Una vez más regresó a él la admiración al no comprender cómo es que la perra pudo percatarse de su llegada, pero no así sus amos. Miró de reojo al matrimonio, y volvió a tranquilizarse al encontrar abundantes similitudes con su propio descanso. Cuando finalmente superó dicha inquietud, y al ver que la perra no pretendía alertar a sus dueños, Pancho se animó a seguir con su búsqueda. Caminó bajo el dintel de la puerta al cuarto siguiente. La perra le dio acceso, pero sus ojos oscuros, a causa de la noche, no se apartaron de su fatigado cuerpo.
Su sorpresa fue aun mayor al no encontrar algo de valor con lo que pudiera asegurar su victoria y dar por concluida su misión.
De la sorpresa pasó a la ira: era imposible creer que pudiera existir una familia casi tan miserable como él.

Luego de buscar por todos lados, y al no encontrar nada, decidió volver a la habitación con el fin de emprender la huida. Para entonces la perra lo observaba con evidente desesperación a un costado de la cama. De no ser porque el bebé comenzó a llorar, Pancho se habría largado, pero el llanto fue razón suficiente para acercarse, pues este tampoco logró fracturar el sueño de la pareja.
El hedor aumentó una vez que llegó hasta el borde de la cama, y pudo distinguir, gracias a las blancas luces de la luna que se colaban por una rendija del techo, que la piel de los padres presentaba una intensa lividez, también distinguió profundas grietas que la recorrían como estrías infinitas en un desierto estéril. Un enjambre de moscas alzó el vuelo, y con su movimiento crearon una sonora vibración. Pancho, por su parte, no se angustió a causa de estos detalles: su piel tenía el mismo color y textura, y con regularidad era seguido por un enjambre del mismo tamaño.
Antes de marcharse, la perra se subió a la cama y se recostó alrededor del infante, quien no dudó en prenderse de una de las tetillas para comenzar a mamar con avidez. Al presenciar esto, Pancho tuvo una idea brillante, y pensó que pasar hambre ya no sería necesario si se tenía una perra que acabara de parir. Se rascó la cabeza y sonrió triunfante ante este inmejorable pensamiento, incluso se sorprendió que hubiera salido de él.
A fin de no interrumpir la hora de comida del bebé, y sin la intención de despertar a los padres: salió de la casa conteniendo las ganas de llevarse al animal.
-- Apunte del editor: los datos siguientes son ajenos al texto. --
(** ** Parameters and the types of the columns *)

Lemma store_as_null O ty : store_as O ty NullParam = Ok SNull.
Proof. reflexivity. Qed.

Lemma store_as_varchar O n s :
  store_as O (Varchar n) (TextParam s) =
    if takes n s then Ok (SText (kept n s))
    else Threw ("value too long for type character varying(" +:+ pretty n +:+ ")").
Proof.
  unfold store_as, takes, kept.
  destruct (char_length s <=? n)%nat; [reflexivity|].
  destruct (clip n s) as [k x]. simpl. by destruct (forallb _ _).
Qed.

Lemma takes_fits n s : fits n s → takes n s = true.
Proof.
  unfold fits, takes. intros H. apply Nat.leb_le in H. by rewrite H.
Qed.

Lemma kept_fits n s : fits n s → kept n s = s.
Proof.
  unfold fits, kept. intros H. apply Nat.leb_le in H. by rewrite H.
Qed.

Lemma store_as_fits O n s :
  fits n s → store_as O (Varchar n) (TextParam s) = Ok (SText s).
Proof.
  intros H. by rewrite store_as_varchar, (takes_fits _ _ H), (kept_fits _ _ H).
Qed.

Lemma store_as_text O s : store_as O Text (TextParam s) = Ok (SText s).
Proof. reflexivity. Qed.

(** A column never takes a [NULL] from a text. *)
Lemma store_as_not_null O ty s v :
  store_as O ty (TextParam s) = Ok v → v ≠ SNull.
Proof.
  destruct ty as [n| |]; simpl.
  - destruct (char_length s <=? n)%nat; [by intros [= <-]|].
    destruct (clip n s) as [k x]. destruct (forallb _ _); [by intros [= <-]|done].
  - by intros [= <-].
  - destruct (array_in O s); [by intros [= <-]|done].
Qed.

Lemma prepareValue_absent v : js_absent v → prepareValue v = NullParam.
Proof. by intros [-> | ->]. Qed.




(** Whether the store takes the eight parameters of the [INSERT], and the
    row it proposes then. *)
Lemma proposed_row_ok O v id now r :
  proposed_row O v id now = Ok r ↔
    store_as O (Varchar 100) (v_comic_id v) = Ok (Comic.comic_id r)
    ∧ store_as O (Varchar 500) (v_title v) = Ok (Comic.title r)
    ∧ store_as O (Varchar 50) (v_category_id v) = Ok (Comic.category_id r)
    ∧ store_as O (Varchar 100) (v_subcategory v) = Ok (Comic.subcategory r)
    ∧ store_as O (Varchar 50) (v_chapter v) = Ok (Comic.chapter r)
    ∧ store_as O (Varchar 20) (v_rating v) = Ok (Comic.rating r)
    ∧ store_as O TextArray (v_tags v) = Ok (Comic.tags r)
    ∧ store_as O Text (v_description v) = Ok (Comic.description r)
    ∧ Comic.id r = id
    ∧ Comic.last_updated r = now
    ∧ Comic.created_at r = now.
Proof.
  unfold proposed_row, and_then. destruct r. simpl. split.
  - intros H.
    destruct (store_as O TextArray _); [|discriminate].
    destruct (store_as O (Varchar 100) (v_comic_id v)); [|discriminate].
    destruct (store_as O (Varchar 500) _); [|discriminate].
    destruct (store_as O (Varchar 50) (v_category_id v)); [|discriminate].
    destruct (store_as O (Varchar 100) (v_subcategory v)); [|discriminate].
    destruct (store_as O (Varchar 50) (v_chapter v)); [|discriminate].
    destruct (store_as O (Varchar 20) _); [|discriminate].
    destruct (store_as O Text _); [|discriminate].
    by inversion H.
  - intros (-> & -> & -> & -> & -> & -> & -> & -> & -> & -> & ->). reflexivity.
Qed.

(** A proposed row has a [NULL] only where a parameter was [NULL]. *)
Lemma proposed_row_not_null O v id now r :
  proposed_row O v id now = Ok r →
  v_comic_id v ≠ NullParam → v_title v ≠ NullParam → v_category_id v ≠ NullParam →
  violates_not_null r = false.
Proof.
  intros H Hi Ht Hc. apply proposed_row_ok in H as (Ei & Et & Ec & _).
  unfold violates_not_null.
  destruct (v_comic_id v) as [|a]; [done|]. apply store_as_not_null in Ei.
  destruct (v_title v) as [|b]; [done|]. apply store_as_not_null in Et.
  destruct (v_category_id v) as [|c]; [done|]. apply store_as_not_null in Ec.
  by destruct (Comic.comic_id r), (Comic.title r), (Comic.category_id r).
Qed.

(** ** Connections: taken and given back *)

Lemma debug_count_returns O table w :
  ∃ c w', debug_count O table w = (Ok c, w') ∧ pool w' = pool w.
Proof.
  unfold debug_count, try_catch, bind. rewrite client_query_unfold.
  destruct (faults O (tick w)); simpl; [by eexists _, _|].
  destruct (count_table table _ _) as [[n|e] d]; simpl; by eexists _, _.
Qed.

Lemma debug_counts_return O tables w :
  ∃ cs w', for_each (debug_count O) tables w = (Ok cs, w') ∧ pool w' = pool w.
Proof.
  revert w. induction tables as [|t l IH]; intros w; simpl.
  - by eexists _, _.
  - destruct (debug_count_returns O t w) as (c & w1 & Hc & Hp1).
    destruct (IH w1) as (cs & w2 & Hcs & Hp2).
    exists (c :: cs), w2. split; [|congruence].
    rewrite (bind_ok _ _ _ _ _ Hc), (bind_ok _ _ _ _ _ Hcs). reflexivity.
Qed.

Lemma pool_connect_unfold O w :
  pool_connect O w =
    if faults O (tick w)
    then (Threw unavailable, mk_world (db w) (pool w) (S (tick w)))
    else (Ok tt, mk_world (db w)
                   (mk_pool (S (acquired (pool w))) (released (pool w)))
                   (S (tick w))).
Proof.
  unfold pool_connect, bind, next_tick, throw, acquire; simpl.
  destruct (faults O (tick w)); reflexivity.
Qed.

(** Once [connect], [SELECT NOW()] and the table listing have gone through,
    the debug handler gives its connection back and answers 200, whatever
    happens to the per-table counts. *)
Lemma debugInfo_releases_after_listing O w :
  faults O (tick w) = false →
  faults O (S (tick w)) = false →
  faults O (S (S (tick w))) = false →
  (∃ ts tables counts, fst (debugInfo O w) = Ok (json (PDebug ts tables counts)))
  ∧ acquired_during w (snd (debugInfo O w)) = 1
  ∧ released_during w (snd (debugInfo O w)) = 1.
Proof.
  intros H0 H1 H2.
  assert (∃ ts tables counts w',
            debugInfo O w = (Ok (json (PDebug ts tables counts)), w')
            ∧ pool w' = mk_pool (S (acquired (pool w))) (S (released (pool w))))
    as (ts & tables & counts & w' & -> & Hp).
  { unfold debugInfo, try_catch.
    erewrite bind_ok; [|rewrite pool_connect_unfold, H0; reflexivity].
    erewrite bind_ok;
      [|rewrite client_query_unfold; simpl; rewrite H1; reflexivity].
    erewrite bind_ok;
      [|rewrite client_query_unfold; simpl; rewrite H2; reflexivity].
    cbv beta.
    match goal with |- context [bind (for_each (debug_count O) ?l) _ ?w1] =>
      destruct (debug_counts_return O l w1) as (cs & w2 & Hcs & Hp) end.
    rewrite (bind_ok _ _ _ _ _ Hcs).
    unfold bind, client_release, ret; simpl.
    eexists _, _, _, _. split; [reflexivity|]. simpl. by rewrite Hp. }
  simpl. split; [by eexists _, _, _|].
  unfold acquired_during, released_during. rewrite Hp; simpl. lia.
Qed.

(** When a statement issued right after [connect] throws, the [catch]
    block answers 500 and nobody gives the connection back. *)
Lemma debugInfo_leaks_on_exception O w :
  faults O (tick w) = false →
  faults O (S (tick w)) = true ∨
    (faults O (S (tick w)) = false ∧ faults O (S (S (tick w))) = true) →
  fst (debugInfo O w) = Ok (mk_response 500 (PDebugError unavailable))
  ∧ acquired_during w (snd (debugInfo O w)) = 1
  ∧ released_during w (snd (debugInfo O w)) = 0.
Proof.
  intros H0 H.
  assert (∃ w', debugInfo O w = (Ok (mk_response 500 (PDebugError unavailable)), w')
            ∧ pool w' = mk_pool (S (acquired (pool w))) (released (pool w)))
    as (w' & -> & Hp).
  { unfold debugInfo, try_catch.
    erewrite bind_ok; [|rewrite pool_connect_unfold, H0; reflexivity].
    destruct H as [H1|[H1 H2]].
    - erewrite bind_threw;
        [|rewrite client_query_unfold; simpl; rewrite H1; reflexivity].
      by eexists.
    - erewrite bind_ok;
        [|rewrite client_query_unfold; simpl; rewrite H1; reflexivity].
      erewrite bind_threw;
        [|rewrite client_query_unfold; simpl; rewrite H2; reflexivity].
      by eexists. }
  simpl. split; [reflexivity|].
  unfold acquired_during, released_during. rewrite Hp; simpl. lia.
Qed.

Lemma balanced_for_each {A B} (f : A → M B) l :
  (∀ x, balanced (f x)) → balanced (for_each f l).
Proof.
  intros Hf. induction l as [|x l IH]; simpl.
  - apply balanced_ret.
  - apply balanced_bind; [apply Hf|]. intros y.
    apply balanced_bind; [apply IH|]. intros ys. apply balanced_ret.
Qed.

Lemma balanced_throw {A} e : balanced (@throw A e).
Proof. apply keeps_pool_balanced. by intros w. Qed.

Lemma balanced_generate_comic_id O : balanced (generate_comic_id O).
Proof. apply keeps_pool_balanced. by intros w. Qed.

(** Walk through a handler built on [pool.query]. *)
Ltac keep_balance :=
  repeat match goal with
  | |- ∀ _, _ => intro
  | |- balanced (bind _ _) => apply balanced_bind
  | |- balanced (try_catch _ _) => apply balanced_try_catch
  | |- balanced (for_each _ _) => apply balanced_for_each
  | |- balanced (ret _) => apply balanced_ret
  | |- balanced (throw _) => apply balanced_throw
  | |- balanced (pool_query _ _) => apply balanced_pool_query
  | |- balanced (generate_comic_id _) => apply balanced_generate_comic_id
  | |- balanced (initializeDatabase _) => apply initializeDatabase_balanced
  | |- balanced (if ?b then _ else _) => destruct b
  | |- balanced (match ?x with _ => _ end) => destruct x
  end.

(** Every request but the debug one gives back what it takes, whatever
    the store does: [pool.query] does so by itself, and
    [initializeDatabase] has its [finally] block. *)
Lemma serve_balanced O rq w :
  rq ≠ DebugInfo →
  acquired_during w (serve O rq w) = released_during w (serve O rq w).
Proof.
  intros Hrq. destruct rq; try done; simpl; revert w;
    match goal with |- ∀ w, acquired_during w (snd (?m w)) = _ =>
      change (balanced m) end;
    [ apply initializeDatabase_balanced
    | unfold listCategories, fetch_categories
    | unfold listComics
    | unfold listGrouped
    | unfold getComic
    | unfold createComic
    | unfold updateComic
    | unfold patchChapter
    | unfold deleteComic
    | unfold getStats
    | unfold bulkImport, import_one ];
    keep_balance.
Qed.

(** C2 (fails on the code).  Every handler that takes a connection should
    give it back on every exit path.  [GET /api/debug/db] does not: with
    [connect] answered and [SELECT NOW()] failing, the request ends with
    status 500, one connection acquired and none released. *)
Theorem debugInfo_exception_keeps_connection :
  fst (debugInfo select_now_fails (start no_tables))
    = Ok (mk_response 500 (PDebugError unavailable))
  ∧ acquired (pool (snd (debugInfo select_now_fails (start no_tables)))) = 1%nat
  ∧ released (pool (snd (debugInfo select_now_fails (start no_tables)))) = 0%nat.
Proof. vm_compute. auto. Qed.

(** ** Listing categories *)

Global Instance by_name_total : Total by_name.
Proof. intros a b. unfold by_name. apply String.leb_total. Qed.

Lemma defaultCategories_length : length defaultCategories = 16%nat.
Proof. reflexivity. Qed.

(** The handler's answer as a function of what its queries gave. *)
Lemma listCategories_by_fetch O w :
  fst (listCategories O w) =
    match fst (fetch_categories O w) with
    | Threw _ => Ok defaults_answer
    | Ok [] => Ok defaults_answer
    | Ok (r :: l) => Ok (json (PCategories (r :: l)))
    end.
Proof.
  unfold listCategories, try_catch, bind.
  destruct (fetch_categories O w) as [[[|r l]|e] w1]; reflexivity.
Qed.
Ignoró las advertencias y los peligros que en el interior habitaban, y solo se alejó, motivado por una firme solución que daría fin a sus prolongados tiempos de hambre.
La historia podría terminar aquí, pero es necesario mencionar que Pancho tuvo una larga vida gracias al centenar de perras recién paridas que logró atrapar. Consiguió perras de todos tamaños y colores, y cuando la leche de una no lo complacía, tenía el descaro de deshacerse de ella y conseguir otra que encantara su refinado paladar.